Content starts
(* ===== verification/Constants.v ===== *)
(** * Protocol parameters (src/constants.go)

    The constants the modelled code reads, under the source's names.
    Durations are in nanoseconds, as [time.Duration] is. *)

From S2P Require Import Prelude.

Definition Millisecond : Z := 1000000.
Definition Second : Z := 1000 * Millisecond.
Definition Minute : Z := 60 * Second.

(** ** Transport parameters *)
Definition InitialMaxData : Z := 1024 * 1024.
Definition InitialMaxStreamData : Z := 65536.
Definition MaxStreamRecvWindow : Z := Z.shiftl 4 20.
Definition maxStreamRecvOOO : Z := 2 * MaxStreamRecvWindow.
Definition StreamBlockedRetryInterval : Z := 500 * Millisecond.
Definition sendCreditPollInterval : Z := 5 * Millisecond.
Definition InitialMaxStreams : Z := 100.
Definition AckElicitingThreshold : Z := 2.
Definition MinAckDelay : Z := 1 * Millisecond.
Definition MaxAckDelay : Z := 25 * Millisecond.
Definition ackHistory : Z := 512.
Definition sendBatchMax : Z := 16.
Definition inboundQueue : nat := 512.

(** ** Error codes *)
Definition ErrorNoError : Z := 0.
Definition ErrorInternalError : Z := 1.
Definition ErrorStreamLimitError : Z := 2.
Definition ErrorFlowControlError : Z := 3.
Definition ErrorProtocolViolation : Z := 4.
Definition ErrorInvalidMigration : Z := 5.
Definition ErrorConnectionTimeout : Z := 6.

(** ** Timeouts *)
Definition InitialRTT : Z := 333 * Millisecond.
Definition InitialRTTVar : Z := InitialRTT / 2.
Definition MaxIdleTimeout : Z := 30 * Second.

(** ** Datagram sizes and congestion control *)
Definition SafeDatagramSize : Z := 1200.
Definition MaxDatagramSize : Z := 1472.
Definition MinCongestionWindow : Z := 2 * MaxDatagramSize.
Definition InitialCongestionWindow : Z := 10 * MaxDatagramSize.
Definition InitialCwnd : Z := InitialCongestionWindow.
Definition MinCwnd : Z := MinCongestionWindow.
Definition PersistentCongestionThreshold : Z := 3.
Definition PacingBurstPackets : Z := 10.
Definition MinPacingDelay : Z := Millisecond.

(** ** Path MTU discovery *)
Definition MTUProbeTries : Z := 3.
Definition MTUSearchStep : Z := 16.
Definition BlackholePackets : Z := 3.
Definition BlackholePTOs : Z := 3.
Definition BlackholeRetry : Z := Minute.

Definition AmplificationFactor : Z := 3.

(** ** Connection IDs *)
Definition MinCIDLength : nat := 0.
Definition MaxCIDLength : nat := 20.
Definition DefaultCIDLength : nat := 8.
Definition StatelessResetTokenLength : nat := 16.

(** ** Protocol versions *)
Definition VersionV1 : Z := 1.
Definition VersionV2 : Z := 2.
Definition VersionV3 : Z := 3.
Definition VersionCurrent : Z := VersionV3.

(** ** Retransmission and loss detection *)
Definition ptoProbes : nat := 2.
Definition LossReorderThreshold : Z := 3.
Definition LossTimeThresholdNumerator : Z := 9.
Definition LossTimeThresholdDenominator : Z := 8.
Definition LossTimerGranularity : Z := Millisecond.

#[global] Arguments MaxCIDLength : simpl never.
#[global] Arguments StatelessResetTokenLength : simpl never.
#[global] Arguments ptoProbes : simpl never.
#[global] Arguments inboundQueue : simpl never.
Content ends
▶ _WHAT YOU ARE ASKED TO DO_
Since only a number is wanted, report how many lines of the listing include the word "InitialCongestionWindow".

▶ _RESPONSE TO THIS TASK_
2